Raleigh-Durham, North Carolina: The Research Triangle Park area is a major economic driver, attracting business travelers and students. The region offers a high quality of life and a growing arts scene.
Albuquerque, New Mexico: Albuquerque’s unique culture, hot air ballooning, and proximity to outdoor attractions are attracting a growing number of visitors. It offers a relatively affordable entry point.
Fort Lauderdale, Florida: Often overshadowed by Miami, Fort Lauderdale offers beautiful beaches, a vibrant nightlife, and a more relaxed atmosphere. It's attracting a growing number of tourists and remote workers.
Richmond, Virginia: Richmond’s rich history, craft beer scene, and affordable prices are attracting a growing number of visitors. The city is undergoing a revitalization.
Investors exploring these emerging markets should focus on identifying properties in desirable locations with strong growth potential. Thorough due diligence and local market research are essential.
Financing & Investment Strategies
Securing financing for short-term rental investments requires careful planning. Traditional mortgages can be challenging to obtain, as lenders may view short-term rentals as riskier than long-term rentals. However, several alternative financing options are available.
DSCR (Debt Service Coverage Ratio) loans are specifically designed for investors purchasing properties based on their potential rental income. These loans typically require a lower down payment and focus on the property's ability to generate sufficient cash flow to cover the mortgage payment. Private lending and hard money loans are also options, but they typically come with higher interest rates and fees.

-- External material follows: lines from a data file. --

Definition cmd_doc (c : cmd) (ks : keyspace) : option (keyspace * reply) :=
  match c with
  | GET k =>
      match ks !! k with
      | None => Some (ks, RNil)
      | Some (Entry (VStr s) _) => Some (ks, RBulk s)
      | Some _ => None
      end
  | SET k v => Some (<[k := Entry (VStr v) None]> ks, ROk)
  | SETEX k v ttl =>
      if ttl <=? 0 then None else Some (<[k := Entry (VStr v) (Some ttl)]> ks, ROk)
  | SETNXEX k v ttl =>
      if ttl <=? 0 then None
      else match ks !! k with
           | Some _ => Some (ks, RNil)
           | None => Some (<[k := Entry (VStr v) (Some ttl)]> ks, ROk)
           end
  | DEL k => Some (delete k ks, RInt (if ks !! k is Some _ then 1 else 0))
  | DEL2 k1 k2 =>
      let ks1 := delete k1 ks in
      Some (delete k2 ks1, RInt ((if ks !! k1 is Some _ then 1 else 0)
                                 + (if ks1 !! k2 is Some _ then 1 else 0)))
  | GETDEL k =>
      match ks !! k with
      | None => Some (ks, RNil)
      | Some (Entry (VStr s) _) => Some (delete k ks, RBulk s)
      | Some _ => None
      end
  | EXISTS k => Some (ks, RInt (if ks !! k is Some _ then 1 else 0))
  | EXPIRE k ttl => Some (doc_expire ks k ttl)
  | TTL k =>
      Some (ks, RInt (match ks !! k with
                      | None => -2
                      | Some e => default (-1) (e_ttl e)
                      end))
  | INCR k => doc_incr ks k
  | HSET k fields =>
      let* h := as_hash ks k in
      Some (set_val ks k (VHash (list_to_map (reverse fields) ∪ h)),
            RInt (Z.of_nat (size (list_to_map (reverse fields) ∪ h : gmap string string))
                  - Z.of_nat (size h)))
  | HGETALL k => let* h := as_hash ks k in Some (ks, RMap h)
  | SADD k members =>
      let* m := as_set ks k in
      Some (set_val ks k (VSet (list_to_set members ∪ m)),
            RInt (Z.of_nat (size (list_to_set members ∪ m : gset string)) - Z.of_nat (size m)))
  | SREM k x =>
      let* m := as_set ks k in
      Some (set_or_drop ks k (bool_decide (m ∖ {[x]} = ∅)) (VSet (m ∖ {[x]})),
            RInt (if bool_decide (x ∈ m) then 1 else 0))
  | SMEMBERS k => let* m := as_set ks k in Some (ks, RList (elements m))
  | SISMEMBER k x =>
      let* m := as_set ks k in Some (ks, RInt (if bool_decide (x ∈ m) then 1 else 0))
  | SCARD k => let* m := as_set ks k in Some (ks, RInt (Z.of_nat (size m)))
  | ZADD k x score =>
      let* m := as_zset ks k in
      Some (set_val ks k (VZset (<[x := score]> m)),
            RInt (if m !! x is Some _ then 0 else 1))
  | ZREMRANGEBYSCORE k max =>
      let* m := as_zset ks k in
      let kept := filter (fun kv => max < kv.2) m in
      Some (set_or_drop ks k (bool_decide (kept = ∅)) (VZset kept),
            RInt (Z.of_nat (size m) - Z.of_nat (size kept)))
  | ZCOUNT k min =>
      let* m := as_zset ks k in
      Some (ks, RInt (Z.of_nat (size (filter (fun kv => min <= kv.2) m))))
  | PUBLISH _ _ => Some (ks, RInt 0)
  | XADD _ _ _ _ _ | XREAD _ _ _ | XRANGE _ | XREVRANGE1 _ _ | XDEL _ _ | XTRIM_MINID _ _
  | XINFO _ | XSETID _ _ _ => stream_doc c ks
  | SCAN prefix => Some (ks, RList (List.filter (String.prefix prefix) (map fst (map_to_list ks))))
  | DELS l =>
      Some (fold_left (fun m k => delete k m) l ks,
            RInt (Z.of_nat (size ks) - Z.of_nat (size (fold_left (fun m k => delete k m) l ks))))
  | SCANGET prefix => let* l := scan_get prefix ks in Some (ks, RPairs l)
  | EVAL script => script ks
  end.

Different investment strategies can be employed to maximize returns. Buying properties outright offers the greatest control but requires significant capital. Partnering with other investors allows for shared risk and rewards. Utilizing property management companies can streamline operations and reduce the burden on owners.

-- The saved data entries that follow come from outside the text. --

(** ** Pages of the block list *)

Lemma take_pages {A} (n lim : nat) (l : list A) :
  concat (map (fun i => take lim (drop (i * lim) l)) (seq 0 n)) = take (n * lim) l.
Proof.
  induction n as [|n IH]; [done|].
  rewrite seq_S, map_app, concat_app, IH. cbn [map concat Nat.add]. rewrite app_nil_r.
  rewrite Nat.mul_succ_l. apply take_take_drop.
Qed.

(** ** Properties *)

Section Properties.
Context {R : Type} `{RedisLaws R}.

(** the hourly message ceiling. While Redis answers and the breaker is closed,
    charging a device's hourly window [n] times, at any clocks, from a counter at
    [c], admits exactly the smaller of [n] and what is left of the level's limit;
    the counter ends at [c + n], so refused messages are counted too; and the
    window's key has a time to live afterwards, unless it was already there
    without one. *)
Theorem hourly_ceiling (Up : R -> Prop) (s : core R) device_id trust clocks c
  (Hup : available Up) (Hr : Up (redis s)) (Htrust : 0 < msg_limit_hour trust)
  (Hclosed : DegradedLimiter.open_until_ms (limiter s) = 0)
  (Hc : counter (keys (redis s)) (msg_key device_id) = Some c) (Hc0 : 0 <= c)
  (Hlen : c + Z.of_nat (length clocks) < i64_max) :
  let limit := msg_limit_hour trust in
  let '(s', qs) := charge_run (msg_key device_id) limit MSG_WINDOW_TTL clocks s in
  count_true qs = Z.min (Z.of_nat (length clocks)) (Z.max 0 (limit - c)) /\
  counter (keys (redis s')) (msg_key device_id) = Some (c + Z.of_nat (length clocks)) /\
  (clocks <> [] ->
   has_ttl (keys (redis s)) (msg_key device_id) \/ keys (redis s) !! msg_key device_id = None ->
   has_ttl (keys (redis s')) (msg_key device_id)).
Proof.
  intros limit. pose proof (charge_run_up Up Hup (msg_key device_id) limit MSG_WINDOW_TTL clocks s c
    Hr Htrust ltac:(done) Hclosed Hc Hc0 Hlen) as Hrun.
  destruct (charge_run _ _ _ _ _) as [s' qs]. destruct Hrun as (-> & Hcount & Httl).
  split_and!; auto. rewrite count_true_threshold by auto. unfold limit. lia.
Qed.

(** the trust level during a Redis outage. When no Redis call answers, the
    level is the one Postgres records (its flags, bans and the device's age) and
    nothing but the connection changes, with one exception: a device whose
    temporary ban has run out but is still in the table is [Flagged], because the
    method clears the ban in Redis first and gives up. *)
Theorem trust_level_outage (Down : R -> Prop) (s : core R) fault now_us device_id
  (Hout : outage Down) (Hd : Down (redis s))
  (Hq1 : fault QFlags = false) (Hq2 : fault QDevices = false) :
  exists s', trust_level fault now_us device_id s
      = (s', Ok (if expired_ban_pending (db s) now_us device_id then Flagged
                 else db_level (db s) now_us device_id)) /\
    db s' = db s /\ limiter s' = limiter s /\ Down (redis s').
Proof. apply (trust_level_down Down Hout); auto. Qed.

(** the send check during a Redis outage. For a device that is not banned,
    [check_send_permission] returns an error: the block check gives up at its
    first required Redis call, so neither hourly window is charged, the fallback
    limiter is untouched, and its ceiling never applies on this path. A banned
    device is still refused. *)
Theorem send_check_outage (Down : R -> Prop) (s : core R) fault now_us caller target user
  (Hout : outage Down) (Hd : Down (redis s))
  (Hq1 : fault QFlags = false) (Hq2 : fault QDevices = false) :
  exists s', db s' = db s /\ limiter s' = limiter s /\
    check_send_permission fault now_us caller target user s =
    (s', if bool_decide (outage_level (db s) now_us caller = Banned)
         then Ok (denied "Device is banned" 0) else Err RedisError).
Proof.
  destruct (trust_level_down Down Hout fault now_us caller s) as (s1 & E1 & Hb1 & Hl1 & Hd1); auto.
  unfold check_send_permission. erewrite bind_Ok by exact E1. case_bool_decide.
  - destruct (record_violation_down Down Hout s1 Hd1) as (s2 & E2 & Hb2 & Hl2 & _).
    erewrite bind_Ok by exact E2. exists s2. split_and!; [congruence..|done].
  - destruct (is_blocked_down Down Hout fault target caller s1 Hd1) as (s2 & E2 & Hb2 & Hl2 & _).
    erewrite bind_Err by exact E2. exists s2. split_and!; [congruence..|done].
Qed.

Due diligence is paramount. Thoroughly research the local market, assess potential expenses, and understand the regulatory environment before making any investment. Risk management is also crucial. Consider factors like vacancy rates, property damage, and potential legal liabilities. A solid understanding of airbnb market data is essential for making informed decisions.
Short-Term Rental ROI Price Prediction 2026
Bull / Base / Bear scenario analysis
| Timeframe | Bull Case | Base Case | Bear Case | Key Driver |
|---|---|---|---|---|
| 1 Month | 22.5% | 20.8% | 18.2% | Peak winter booking season and travel demand surge |
| 3 Months | 24.1% | 21.6% | 17.9% | Spring break and early summer reservation patterns |
| 6 Months | 26.3% | 22.7% | 16.8% | Summer peak season performance and supply constraints |
| 1 Year | 28.9% | 23.4% | 15.2% | Full seasonal cycle completion and regulatory stabilization |
Price Prediction Summary
STR ROI is expected to maintain strong performance above 20% in base case scenarios, driven by continued travel recovery and supply-demand imbalances in key markets. Bull case scenarios anticipate significant yield expansion through premium market positioning, while bear case reflects potential regulatory headwinds and market saturation risks.
Key Factors Affecting Short-Term Rental ROI Stock Price
- Seasonal booking patterns and occupancy rate fluctuations
- Local regulatory changes and zoning restrictions
- Tourism recovery trends and business travel normalization
- New supply additions and market saturation levels
Disclaimer: Predictions are speculative and not financial advice. Stock price predictions are based on current market analysis and may vary significantly due to market volatility, economic conditions, and other unpredictable factors. Always do your own research before making investment decisions.